Employment lawyers, save the quote and link above for cross examination of Dr. Betebenner when teachers start losing their tenure status and/or are dismissed primarily on the basis of his measures – which by his own recognition – are not designed to attribute responsibility for student growth to them (the teachers) or any other home, school or classroom factor that may be affecting that growth.

(Reiterating again that while value added models do attempt to isolate teacher effect, they just don’t do a very good job at it).

 

 

 

 

8 thoughts on “Briefly Revisiting the Central Problem with SGPs (in the creator’s own words)

  1. How large are these schools that teachers can’t be evaluated by principals? I always thought that was the purpose of having a principal. My brother used to teach (like 35 years ago). He feels that the quality of the school is entirely dependent on the principal.

    1. Policymakers don;t trust that principals can make good judgments about teachers. They infer that since 97% of teachers are rated satisfactory or greater on teacher observation and less than 97% of students are proficient, then principals don;t know what they are doing. There are so many problems with this line of thinking that entire blog posts have been written about it. But that is what it comes down to–policymakers don’t trust principals to get rid of bad teachers. Policymakers trust “science”–even when the science was designed to do something completely different than how they want to use it–over educators.

  2. What about the infamous EVAAS? The most recent version of the Ehlert et all paper waffles on whether EVAAS uses appropriate covariates. Their PA description mentions no covariates–only a truckload of prior scores.

    1. Indeed, an oversimplified, original Sanders’ style EVAAS is equally problematic.

  3. @Ed: “Policymakers don;t trust that principals can make good judgments about teachers.” This is much too facile. It is not just that policymakers think this: both principals and teachers think this, too. There are some great anecdotes in the CCSR report about the re-vamped teacher appraisal systems, and how principals (who acknowledge this) find it difficult to give critical feedback to teachers. I’ve seen similar tensions across Texas, and I’ve seen this by comparing teacher appraisal scores between campus/non-campus staff in a large district. This isn’t at all surprising.

    And this works the other way, too. Teachers are often, legitimately, concerned about the subjectivity of principal ratings (“principal has it out for me/doesn’t like me”: I’m sure you’ve heard these). Which then forces people to consider supplementary measures like student achievement (or a wholesale redesign of the appraisal system). But, then that’s flawed, since that doesn’t account for pre-existing differences in the students that are assigned to teachers. But, then that leads to more advanced statistical techniques to account for these differences. But, then these are flawed for too many reasons to go into, but Bruce and others have covered extensively. So, then, I’m not sure where this leads us, but it sounds as though you are endorsing investing this authority solely with the principal, which I think is not necessarily wise, nor palatable to a lot of teachers.

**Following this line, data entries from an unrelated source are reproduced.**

(** * hive-jwt-auth: token signing, expiration resolution and the public-key
    registry client, embedded from the TypeScript sources.

    Layout of the development:
    - [JS]: the fragment of the JavaScript runtime the sources rely on
      (binary64 numbers with NaN and the infinities, thrown values,
      template strings, [parseInt], objects as ordered property lists);
    - [Validation]: [utils/validation] ([isNumeric], [checkExpiration],
      [checkExpiresIn], [checkManifestOrArray], [checkEndpoint]);
    - [Jsonwebtoken]: the part of the external [jsonwebtoken] package that
      [HiveJwtCreator] calls;
    - [HiveJwtCreator], [HivePublicKeyServiceClient], [Cli]: the classes and
      the command handlers;
    - the properties: binary64 arithmetic first, then one section per
      component. *)

From Stdlib Require Import ZArith QArith Qround Qabs Qpower Qreduction.
From Stdlib Require Import String Ascii List Bool Lia Lqa.
From Stdlib Require Import DecimalString.
From Stdlib Require Qcanon.
Import ListNotations.
Open Scope string_scope.

(* ===================================================================== *)
(** ** The JavaScript runtime fragment *)
(* ===================================================================== *)

Module JS.

(** A JavaScript [Number]: a binary64 value.  A finite one is given by
    the rational it denotes; NaN and the two infinities are values of their
    own, because the sources branch on [isNaN].  The sign of zero is not
    tracked.  The operations below return the rationals that binary64
    has, in lowest terms: a sum or a quotient is rounded to the nearest of
    them, ties to the even significand ([round64]). *)
Inductive number : Type :=
| Fin (q : Q)
| PosInf
| NegInf
| NaN.

Definition of_Z (z : Z) : number := Fin (inject_Z z).

Definition isNaN (n : number) : bool :=
  match n with NaN => true | _ => false end.

Definition neg (a : number) : number :=
  match a with
  | Fin x => Fin (- x)
  | PosInf => NegInf
  | NegInf => PosInf
  | NaN => NaN
  end.

(** *** Rounding to binary64 *)

Definition pow2 (e : Z) : Q := (2 ^ e)%Q.

(** [Number.MAX_VALUE], (2^53 - 1) * 2^971. *)
Definition max_double : Q := inject_Z (2 ^ 1024 - 2 ^ 971).

(** From here on a sum or a quotient rounds to [Infinity]: half a unit in
    the last place above [max_double]. *)
Definition overflow_threshold : Q := inject_Z (2 ^ 1024 - 2 ^ 970).

(** The binary order of magnitude of a positive rational [q]: the [l]
    with 2^l <= q < 2^(l+1).  The difference of the bit lengths of
    numerator and denominator is [l] or [l + 1]; the test tells which. *)
Definition ilog2 (q : Q) : Z :=
  let k := (Z.log2 (Qnum q) - Z.log2 (Zpos (Qden q)))%Z in
  if Qle_bool (pow2 k) q then k else (k - 1)%Z.

(** The nearest integer, ties to the even one. *)
Definition round_half_even (x : Q) : Z :=
  let f := Qfloor x in
  match Qcompare (x - inject_Z f) (1 # 2) with
  | Lt => f
  | Gt => (f + 1)%Z
  | Eq => if Z.even f then f else (f + 1)%Z
  end.

(** The exponent of the unit in the last place of the binary64 values
    around a positive [q]: 53 significant bits, and no less than -1074,
    the exponent of the subnormal numbers. *)
Definition ulp_exponent (q : Q) : Z := Z.max (ilog2 q - 52) (-1074).

Definition significand (q : Q) : Z :=
  round_half_even (q / pow2 (ulp_exponent q)).

(** The binary64 value nearest to a positive rational. *)
Definition round_pos (q : Q) : number :=
  let v := (inject_Z (significand q) * pow2 (ulp_exponent q))%Q in
  if Qle_bool (pow2 1024) v then PosInf else Fin (Qred v).
Lemma computed_once calls : forall self q c,
  (occurrences q c (computed tavily self calls) <= 1)%nat.
Proof.
  induction calls as [|[q' c'] calls IH]; intros self q c; [cbn; lia|].
  cbn [computed fst snd].
  destruct (_ <? _)%nat eqn:L; [|apply IH].
  unfold occurrences. cbn [List.filter].
  destruct (bool_decide _) eqn:B; [|apply IH].
  apply bool_decide_eq_true in B. inversion B; subst q' c'.
  cbn [List.length].
  fold (occurrences q c (computed tavily (snd (predict self q c)) calls)).
  rewrite computed_cached; [lia|].
  eexists. apply predict_stores.
Qed.

(** Predictions of any predictor of a process are in range and graded. *)
Lemma run_calls_invariant (Inv : Prediction -> Prop) :
  (forall text q, Inv (TavilyPredictor._parse_results text q)) ->
  forall calls self,
    (forall k p, TavilyPredictor.cache self !! k = Some p -> Inv p) ->
    forall k p,
      TavilyPredictor.cache (run_calls tavily self calls) !! k = Some p -> Inv p.
Proof.
  intros Hparse. induction calls as [|[q c] calls IH]; intros self Hs; [exact Hs|].
  cbn. apply IH. intros k p.
  destruct (TavilyPredictor.cache self !! key q c) as [p'|] eqn:E.
  - rewrite (predict_hit _ _ _ _ E). apply Hs.
  - rewrite (predict_miss _ _ _ E). cbn.
    destruct (decide (key q c = k)) as [->|N].
    + rewrite lookup_insert_eq. intros [= <-]. apply Hparse.
    + rewrite lookup_insert_ne by exact N. apply Hs.
Qed.

Lemma predict_invariant (Inv : Prediction -> Prop) :
  (forall text q, Inv (TavilyPredictor._parse_results text q)) ->
  forall self q c,
    (forall k p, TavilyPredictor.cache self !! k = Some p -> Inv p) ->
    Inv (fst (predict self q c)) /\
    (forall k p,
       TavilyPredictor.cache (snd (predict self q c)) !! k = Some p -> Inv p).
Proof.
  intros Hparse self q c Hs. split.
  - eapply (run_calls_invariant Inv Hparse [(q, c)] self Hs).
    cbn. apply predict_stores.
  - apply (run_calls_invariant Inv Hparse [(q, c)] self Hs).
Qed.

Lemma after_calls_invariant (Inv : Prediction -> Prop) calls :
  (forall text q, Inv (TavilyPredictor._parse_results text q)) ->
  forall k p,
    TavilyPredictor.cache (after_calls tavily calls) !! k = Some p -> Inv p.
Proof.
  intros Hparse. apply (run_calls_invariant Inv Hparse).
  intros k p. cbn. rewrite lookup_empty. discriminate.
Qed.

End Cache.

(** ** Claims about the prediction engine *)

(** C2.  Whatever the question, the category and the text the search
    yields (the empty text of a failed search included), and whatever
    calls the predictor served before, the prediction [predict] returns
    has 0.05 <= probability-of-YES <= 0.95 and 0 <= confidence <= 0.85. *)
Theorem prediction_in_range (tavily : nat -> string -> string)
    (calls : list (string * string)) (question category : string) :
  in_range
    (fst (TavilyPredictor.predict tavily (after_calls tavily calls)
            question category)).
Proof.
  apply (predict_invariant tavily in_range parse_results_in_range).
  apply after_calls_invariant. exact parse_results_in_range.
Qed.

  4. Actually, there is some good research out there that principals are pretty darn good at identifying effective and ineffective teachers. No, I don’t think principals should have complete authority to fire teachers, although they certainly should have a large say in it. As Bruce suggests, I’d use the best VAM out there as a screening tool to determine where the principal should invest her/his time. If a principal determined a teacher should be removed, independent observers (someone outside the school who possesses instructional and content knowledge in the subjects that the teacher is assigned to teach) could review that decisions before the removal occurs.

    1. @Ed: Indeed, there is. But, the irony is that, as I’m sure you know, in a lot of that work, objective measures of student performance (e.g., VAM results), are often used to assess the validity of these principal ratings, or at least to anchor them to something, and there are far fewer blog posts written about the shortcomings of these evaluations than of VAM models.